More than 280 KrisFlyer members' details disclosed due to software bug: Singapore Airlines

SINGAPORE: More than 280 KrisFlyer members had their account details and travel history disclosed to other customers due to a software bug, Singapore Airlines told Channel NewsAsia on Saturday (Jan 5). In a handful of cases, their passport numbers may have been revealed.

The bug was caused by a change to the Singapore Airlines website's homepage the day before. 

According to SIA, the incident occurred between 2am and 12.15pm on Friday.

"We have been made aware of a number of cases in which a customer logged in to his or her KrisFlyer account, under certain specific conditions, may have been able to see selective details of another customer," an SIA spokesperson told Channel NewsAsia.
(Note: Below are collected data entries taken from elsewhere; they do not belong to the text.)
(** *** Authorization exported *)
Lemma export_run (k : Z) (bytes : list Z) (response : Response) (i : instance) : ready (responseTo response) i ->
  wp (exportDone e k bytes response) (fun _ => settled (responseTo response)) i.
Proof.
  intros Hi. unfold exportDone. apply wp_table.
  destruct (authExportRequests (rt i) !! responseTo response) as [dc|] eqn:E; [|apply wp_ret, Hi].
  apply wp_bind. eapply wp_mono; [apply respond_run; [done|apply import_nonempty|]|].
  { eapply (rt_exports _ _ (ok_rt _ (ready_ok _ i Hi))), E. }
  cbv beta. intros rid i1 (_ & Hi1 & _). apply wp_modify. apply settled_update; [done| |done].
  intros Hr. apply (rt_ok_tables _ (rt i1)); simpl; try done; [apply (rt_dependent _ _ Hr)|apply (rt_delayed _ _ Hr)|].
  intros x y [_ Hx]%lookup_delete_Some. by eapply (rt_exports _ _ Hr).
Qed.

(** *** Logged out of a data center *)
Lemma kill_run (dc : Z) (i : instance) : net_ok (net i) -> kDcShift <= dc -> exists n c,
  killSession dc i = Some (tt, mk_instance n (rt i) (globalRequestId i) c) /\ net_ok n /\ objects n = objects (net i)
    /\ logoutGuestRequestIds n = logoutGuestRequestIds (net i).
Proof.
  intros Hn Hdc. destruct (net_main _ Hn) as (m & Em & Hm & Hp). unfold plain in Hp.
  unfold killSession, bind at 1, gets. rewrite (bool_decide_eq_false_2 (mainSession _ = _)), andb_false_r
    by (rewrite Em; intros [= ->]; lia).
  destruct (destroy_eq dc i) as [c E]. rewrite E. eexists _, c. split; [done|]. split; [|done].
  destruct Hn as [H1 H2 H3 H4 H5]. split; simpl; [|..|done|done].
  - exists m. split; [done|]. split; [|exact Hp]. apply lookup_delete_is_Some. split; [lia|done].
  - intros x [_ Hx]%lookup_delete_is_Some. auto.
  - intros x r id ref [_ Hx]%lookup_delete_Some. by eapply H3.
Qed.

Lemma guest_run (id : Z) (i : instance) : ready id i ->
  wp (logoutGuestDone id) (fun _ i' => ready id i' /\ rt i' = rt i) i.
Proof.
  intros Hi. pose proof (ready_ok id i Hi) as [Hn Hr]. unfold logoutGuestDone. apply wp_bind, wp_gets.
  destruct (list_find _ _) as [[k [dc x]]|] eqn:E; [|by apply wp_ret].
  apply list_find_Some in E as (E & _ & _). apply list_elem_of_lookup_2, elem_of_entries in E.
  destruct (kill_run dc i Hn) as (n & c & Ek & Hn' & Eo & El); [apply (net_logouts _ Hn); eauto|].
  eapply wp_step; [exact Ek|]. apply wp_bind, wp_modify, wp_ret. destruct Hi as [[_ Hp] Hg]. split; [|done].
  split; [split; [split|done]|done]; simpl.
  - destruct Hn' as [H1 H2 H3 H4 H5]. split; simpl; [done..|]. intros y [_ Hy]%lookup_delete_is_Some. auto.
  - destruct Hr as [A1 A2 A3 A4 A5 A6]. split; try done. simpl. by rewrite Eo.
Qed.

(** ** Handlers called *)

(** For the handlers of imports: the request was sent to a data center. *)
Definition importable (h : ResponseHandler) (id : Z) (i : instance) : Prop := on_done h = Some OnImport ->
  forall dc, requestsByDc (rt i) !! id = Some dc -> plain (BareDcId dc).

Lemma call_done_run (c : callback) (response : Response) (i : instance) : ready (responseTo response) i ->
  (c = OnImport -> forall dc, requestsByDc (rt i) !! responseTo response = Some dc -> plain (BareDcId dc)) ->
  wp (call_done e c response) (fun b i' => settled (responseTo response) i' /\ (b = false -> ready (responseTo response) i')) i.
Proof.
  intros Hi Hc. pose proof (proj1 Hi) as Hs. destruct c as [n| | |]; cbn [call_done].
  - eapply wp_mono; [by apply user_done_ready|]. done.
  - destruct (read_exported e (reply response)) as [[k bytes]|]; [|by apply wp_ret].
    apply wp_bind. eapply wp_mono; [by apply export_run|]. intros [] i' Hi'. by apply wp_ret.
  - destruct (negb _); [by apply wp_ret|]. apply wp_bind. eapply wp_mono; [by apply import_run; [|apply Hc]|].
    intros [] i' Hi'. by apply wp_ret.
  - apply wp_bind. eapply wp_mono; [by apply guest_run|]. cbv beta. intros b i' [Hi' _]. apply wp_ret. split; [apply Hi'|done].
Qed.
SIA said there were 285 such cases in total. Of these, 278 may have seen another customer's passenger's name, email address, account number, membership tier status, total KrisFlyer miles, recent miles transactions, upcoming flights and KrisFlyer rewards.
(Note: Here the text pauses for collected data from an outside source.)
(* ===== verification/DownloadSend.v ===== *)
(** * Downloads: requests made and finished

    That a request can be made through a session with room and that one under
    way can be finished, and what becomes of the balance; that sending ends,
    with every session full or nothing to send. *)

From S2P Require Import Prelude Ids Text Errors DownloadQueue StateMonad Download DownloadFacts.

Section Send.
Context {L : Type} `{!Loader L, !LoaderLaws L} (now : Z).
Implicit Types (w : manager L) (d : Task L) (b : DcBalanceData) (s : DcSessionBalanceData).

(** ** Requests of a task, counted *)

Lemma through_insert (j : nat) (id : Z) (r : RequestData) (m : gmap Z RequestData) : m !! id = None ->
  through j (<[id := r]> m) = through j m + if (j =? sessionIndex r)%nat then 1 else 0.
Proof. intros Hm. unfold through. rewrite total_insert by done. rewrite Nat.eqb_sym. lia. Qed.

Lemma through_delete (j : nat) (id : Z) (r : RequestData) (m : gmap Z RequestData) : m !! id = Some r ->
  through j (delete id m) = through j m + if (j =? sessionIndex r)%nat then -1 else 0.
Proof.
  intros Hm. unfold through. rewrite (total_delete _ m id r Hm). rewrite Nat.eqb_sym. by case_match; lia.
Qed.

Lemma session_index (e : option (Z * nat)) w (t : Z) d (id : Z) (r : RequestData) b : inv e now w ->
  tasks w !! t = Some d -> sentRequests d !! id = Some r -> balanceData w !! dcId d = Some b ->
  (sessionIndex r < length (sessions b))%nat.
Proof.
  intros H Ht Hr Hb. destruct (inv_index _ _ _ H t d id r Ht Hr) as (b' & s & Hb' & Hs & _).
  simplify_eq. by eapply lookup_lt_Some.
Qed.

Lemma download_dc (e : option (Z * nat)) (dc : Z) (ts : gmap Z (Task L)) b (i : nat) x : good_balance e dc ts b ->
  (i < length (sessions b))%nat -> is_Some (Dc.downloadDcId x (Z.of_nat i)).
Proof.
  intros [[_ H] _ _ _ _ _] Hi. unfold Dc.downloadDcId, Dc.kMaxMediaDcCount, kMaxSessionsCount in *.
  destruct (Z.ltb_spec (Z.of_nat i) 16); [done|lia].
Qed.

(** ** Making a request *)

Definition placed (id o : Z) (i : nat) (amount : Z) d : Task L :=
  set_sent (<[id := mk_request o i amount now]> (sentRequests d)) (<[o := id]> (requestByOffset d)) d.

(** There is room for one part more: the session stays within the most it may
    carry, or all together do and nothing depends on what this one carries. *)
Definition fits (e : option (Z * nat)) w (dc : Z) (i : nat) b s : Prop :=
  requested s + kDownloadPartSize <= kMaxWaitedInSession
  \/ weights e dc b + kDownloadPartSize <= guard_amount /\ successes s <= 0
     /\ (whole e dc -> forall x d id r, tasks w !! x = Some d -> dcId d = dc -> sentRequests d !! id = Some r ->
           sessionIndex r = i -> ~ steady b r).

Record can_make (e : option (Z * nat)) w (t : Z) d (o : Z) (i : nat) b s : Prop := {
  make_task : tasks w !! t = Some d;
  make_free : requestByOffset d !! o = None;
  make_given : ~ wants (loader d) o;
  make_alive : alive (loader d);
  make_queued : exists q, queues w !! dcId d = Some q /\ t ∈ (task <$> q);
  make_balance : balanceData w !! dcId d = Some b;
  make_session : sessions b !! i = Some s;
  make_stays : e <> Some (dcId d, i);
  make_fits : fits e w (dcId d) i b s }.

(** A task and the balance of its data center have changed, and no more. *)
Record changed (t : Z) d' b' w w' : Prop := {
  changed_tasks : tasks w' = <[t := d']> (tasks w);
  changed_queues : queues w' = queues w;
  changed_balance : balanceData w' = <[dcId d' := b']> (balanceData w) }.

Lemma placed_good w d (o : Z) (i : nat) (amount : Z) : good_task now (lastRequestId w) d -> 0 <= lastRequestId w ->
  requestByOffset d !! o = None -> ~ wants (loader d) o -> alive (loader d) ->
  good_task now (lastRequestId w + 1) (placed (lastRequestId w + 1) o i amount d).
Proof.
  intros [G1 G2 G3 G4 G5 G6] Hl Hfree Hw Ha. set (id := lastRequestId w + 1).
  assert (sentRequests d !! id = None) as Hid.
  { apply eq_None_not_Some. intros [r Hr]. destruct (G2 id r Hr). unfold id in *. lia. }
  split; simpl.
  - intros x y. rewrite lookup_insert. case_decide as Hx.
    + subst x. split.
      * intros [= <-]. eexists. by rewrite lookup_insert_eq.
      * intros (r & Hr & Ho). rewrite lookup_insert in Hr. case_decide; [by subst|].
        assert (requestByOffset d !! o = Some y) as E by (apply G1; eauto). congruence.
    + rewrite G1. split; intros (r & Hr & Ho); exists r; (split; [|done]).
      * rewrite lookup_insert_ne; [done|]. intros <-. congruence.
      * rewrite lookup_insert in Hr. case_decide; [|done]. simplify_eq.
  - intros x r. rewrite lookup_insert. case_decide; [intros [= <-]; simpl; lia|].
    intros Hr. destruct (G2 x r Hr). lia.
  - intros x Hx. rewrite lookup_insert_ne; [by apply G3|]. by intros <-.
  - done.
  - done.
  - done.
Qed.

Lemma weights_fit (e : option (Z * nat)) w (dc : Z) (i : nat) b s : sessions b !! i = Some s -> e <> Some (dc, i) ->
  weights e dc b <= guard_amount -> fits e w dc i b s -> weights e dc (bump i kDownloadPartSize b s) <= guard_amount.
Proof.
  intros Hs He Hw Hf. rewrite weights_bump by done. unfold weight. rewrite bool_decide_eq_false_2 by done. simpl.
  destruct Hf as [Hf|(Hf & _)]; unfold kDownloadPartSize in *; lia.
Qed.

(** Requests that were there still count as they did. *)
Lemma index_fit (e : option (Z * nat)) w (dc : Z) (i : nat) b s x dx id r : inv e now w ->
  balanceData w !! dc = Some b -> sessions b !! i = Some s -> fits e w dc i b s ->
  tasks w !! x = Some dx -> dcId dx = dc -> sentRequests dx !! id = Some r ->
  (sessionIndex r < length (sessions b))%nat
  /\ (whole e dc -> steady b r -> forall y, <[i := more_requested kDownloadPartSize s]> (sessions b) !! sessionIndex r = Some y ->
      requested y <= kMaxWaitedInSession).
Proof.
  intros H Hb Hs Hf Hx <- Hr. split; [by eapply (session_index e w x dx id)|]. intros Hwh Hsty y Hy.
  destruct (inv_index _ _ _ H x dx id r Hx Hr) as (b' & s' & Hb' & Hs' & Hst'). simplify_eq.
  rewrite list_lookup_insert in Hy. case_decide as Hi; [|rewrite Hs' in Hy; injection Hy as <-; auto].
  injection Hy as <-. destruct Hi as [Hi _], Hf as [Hf|(_ & _ & Hf)]; [done|]. exfalso. by eapply (Hf Hwh x dx id r).
Qed.

Lemma makeRequest_ok (e : option (Z * nat)) w (t : Z) d (o : Z) (i : nat) b s : inv e now w -> can_make e w t d o i b s ->
  wp (makeRequest now t o i) (fun _ w' => inv e now w'
    /\ changed t (placed (lastRequestId w + 1) o i (requested s + kDownloadPartSize) d) (bump i kDownloadPartSize b s) w w'
    /\ lastRequestId w' = lastRequestId w + 1) w.
Proof.
  intros H [Ht Hfree Hw Ha Hq Hb Hs He Hf]. pose proof (inv_balance _ _ _ H _ _ Hb) as Gb.
  pose proof (inv_task _ _ _ H _ _ Ht) as Gt. pose proof (task_plain _ _ _ Gt) as (Ec & _ & _).
  destruct (download_dc _ _ _ _ i (dcId d) Gb) as [dc' Hdc]; [by eapply lookup_lt_Some|].
  assert (sentRequests d !! (lastRequestId w + 1) = None) as Hid.
  { apply eq_None_not_Some. intros [r Hr]. destruct (task_ids _ _ _ Gt _ r Hr). lia. }
  unfold makeRequest. eapply wp_step.
  { unfold sendRequest, bind, the_task. rewrite Ht, Ec. simpl. unfold lift. by rewrite Hdc. }
  destruct (change_amount now (dcId d) i kDownloadPartSize b s (mk_manager (tasks w) (queues w) (balanceData w)
    (killSessionsWhen w) (killSessionsTimer w) (resetGenerationTimer w) (lastRequestId w + 1)
    (calls w ++ [Send (lastRequestId w + 1) dc' (GetFile o)]) (deferred w)) Hb Hs) as (K & T & E & HK).
  unfold placeSentRequest. eapply wp_step; [unfold the_task; simpl; by rewrite Ht|]. eapply wp_step; [exact E|].
  rewrite Hfree, Hid. rewrite !bool_decide_eq_false_2 by (by intros []). cbn [orb]. apply wp_modify. simpl.
  assert (alter (fun d0 : Task L => set_sent (<[lastRequestId w + 1:=mk_request o i (requested s + kDownloadPartSize) now]> (sentRequests d0))
     (<[o:=lastRequestId w + 1]> (requestByOffset d0)) d0) t (tasks w)
    = <[t := placed (lastRequestId w + 1) o i (requested s + kDownloadPartSize) d]> (tasks w)) as Et by by apply alter_at.
  rewrite Et. split; [|split; [by split|done]].
  eapply (inv_moved now e w _ t d _ i 1 b s); [done..| | | | | | | | | |]; simpl; rewrite ?Z.mul_1_r; try done.
  - lia.
  - apply placed_good; [done|by apply (inv_last _ _ _ H)|done..].
  - intros j. by rewrite through_insert.
  - rewrite total_insert by done. lia.
  - by eapply weights_fit; [done|done|apply Gb|].
  - intros Hsu. destruct Hf as [Hf|(_ & Hf & _)]; [done|lia].
  - intros x dx id r Hx Edx Hr. rewrite lookup_insert in Hx. case_decide as Hxt; [subst x; injection Hx as <-|].
    + simpl in Hr. rewrite lookup_insert in Hr. case_decide as Hidr; [injection Hr as <-; simpl|by eapply (index_fit e w _ i b s t d id)].
      split; [by eapply lookup_lt_Some|]. intros _ [_ Hsty] y. simpl in Hsty.
      rewrite list_lookup_insert_eq by (by eapply lookup_lt_Some). by intros [= <-].
    + by eapply (index_fit e w _ i b s x dx id).
Qed.

(** ** The balance alone changed *)

(** What the sessions carry is as before, but for sessions added. *)
Record rebalanced b b' : Prop := {
  rebalanced_last : lastSessionRemove b' = lastSessionRemove b;
  rebalanced_total : totalRequested b' = totalRequested b;
  rebalanced_sessions : (requested <$> sessions b) `prefix_of` (requested <$> sessions b') }.

Lemma weights_requested (e : option (Z * nat)) (dc : Z) (l l' : list DcSessionBalanceData) :
  requested <$> l = requested <$> l' -> imap (weight e dc) l = imap (weight e dc) l'.
Proof.
  assert (forall i s s', requested s = requested s' -> weight e dc i s = weight e dc i s') as Hf by (unfold weight; by intros ? ? ? ->).
  revert Hf. generalize (weight e dc). revert l'.
  induction l as [|s l IH]; intros [|s' l'] f Hf; rewrite ?fmap_cons; try done.
  intros [= Hs Hl]. simpl. f_equal; [by apply Hf|]. apply (IH l' (f ∘ S)); [|done]. intros. by apply Hf.
Qed.

Lemma good_rebalance (e : option (Z * nat)) (dc : Z) (ts : gmap Z (Task L)) b b' : good_balance e dc ts b ->
  requested <$> sessions b' = requested <$> sessions b -> Forall good_session (sessions b') ->
  totalRequested b' = totalRequested b -> 0 <= sessionRemoveTimes b' -> good_balance e dc ts b'.
Proof.
  intros [H1 H2 H3 H4 H5 H6] E Hg Et Hr. split; [|done| |by rewrite Et| |done].
  - by rewrite <- (length_fmap requested), E, length_fmap.
  - intros i s' Hs. assert ((requested <$> sessions b) !! i = Some (requested s')) as Hl by (by rewrite <- E, list_lookup_fmap, Hs).
    rewrite list_lookup_fmap in Hl. destruct (sessions b !! i) as [s|] eqn:Es; [|done]. injection Hl as <-. by apply H3.
  - unfold weights. by rewrite (weights_requested e dc _ _ E).
Qed.

Lemma inv_rebalance (e : option (Z * nat)) w w' (dc : Z) b b' : inv e now w -> balanceData w !! dc = Some b ->
  good_balance e dc (tasks w) b' -> rebalanced b b' -> tasks w' = tasks w -> queues w' = queues w ->
  balanceData w' = <[dc := b']> (balanceData w) -> killSessionsWhen w' = killSessionsWhen w ->
  lastRequestId w' = lastRequestId w -> inv e now w'.
Proof.
  intros H Hb Gb' [El Et Es] E1 E2 E3 E4 E5. split; rewrite ?E1, ?E2, ?E3, ?E4, ?E5; try apply H.
  - intros x y. rewrite lookup_insert. case_decide as Hx; [subst x; by intros [= <-]|]. apply H.
  - intros t d id r Ht Hr. destruct (inv_index _ _ _ H t d id r Ht Hr) as (b1 & s1 & Hb1 & Hs1 & Hst).
    rewrite lookup_insert. case_decide as Hx; [|by exists b1, s1]. rewrite <- Hx in Hb1. simplify_eq.
    assert ((requested <$> sessions b') !! sessionIndex r = Some (requested s1)) as Hl.
    { eapply prefix_lookup_Some; [|exact Es]. by rewrite list_lookup_fmap, Hs1. }
    rewrite list_lookup_fmap in Hl. destruct (sessions b' !! sessionIndex r) as [s2|] eqn:Es2; [|done]. injection Hl as Hl.
    exists b', s2. split_and!; [done|done|]. intros Hwh [Hsty1 Hsty2]. rewrite Hl. apply Hst; [done|]. split; [|done]. by rewrite <- El.
  - intros x y Hk. rewrite lookup_insert. case_decide as Hx; [subst x; intros [= <-]; rewrite Et|]; by eapply (inv_kill _ _ _ H).
Qed.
In the remaining seven cases, the passenger's passport details may have been disclosed as well.

These details would have been exposed if two members had been logged in to their KrisFlyer accounts and were accessing transactions displaying member info at the same time. They also had to be assigned the same server by the system, SIA said.

It added that the issue has since been resolved.

The incident came to light after a KrisFlyer member, Tricia Leo, took to Facebook to express concern about a security breach on Saturday. 

"I logged into my KrisFlyer page and was able to see someone else's email on my profile page," she said in a Facebook post. "I tried a new login and I could see his entire history, upcoming trips, miles ..." 

When contacted by Channel NewsAsia, Ms Leo said that she was concerned her data may have been compromised as well.

"I was shocked ... I became anxious because it was possible that someone else could also have access to my data," she said.

She added that she reached out to Singapore Airlines and was told to "log off for 24 hours as they were upgrading their system".


When asked about Ms Leo's account, SIA said it was unable to comment on individual cases because of customer confidentiality.

It added that the incident was due to a "one-off software bug" and that it was not the result of an external party’s breach of the systems or members’ accounts.

The airline said there were no changes made to any members' accounts and no credit card details were disclosed. 

Singapore Airlines said it was following up directly with the affected customers.

Ms Leo added that the airlines had reached out to her on Sunday - two days after she had initially contacted them - to explain the issue. She has also been informed that her data was not compromised.

"We have also voluntarily informed the Personal Data Protection Commission of Singapore," the airline added.

"The protection of our customers’ personal data is of utmost importance to SIA, and we sincerely regret the incident. Immediate action is being taken to ensure this does not happen again."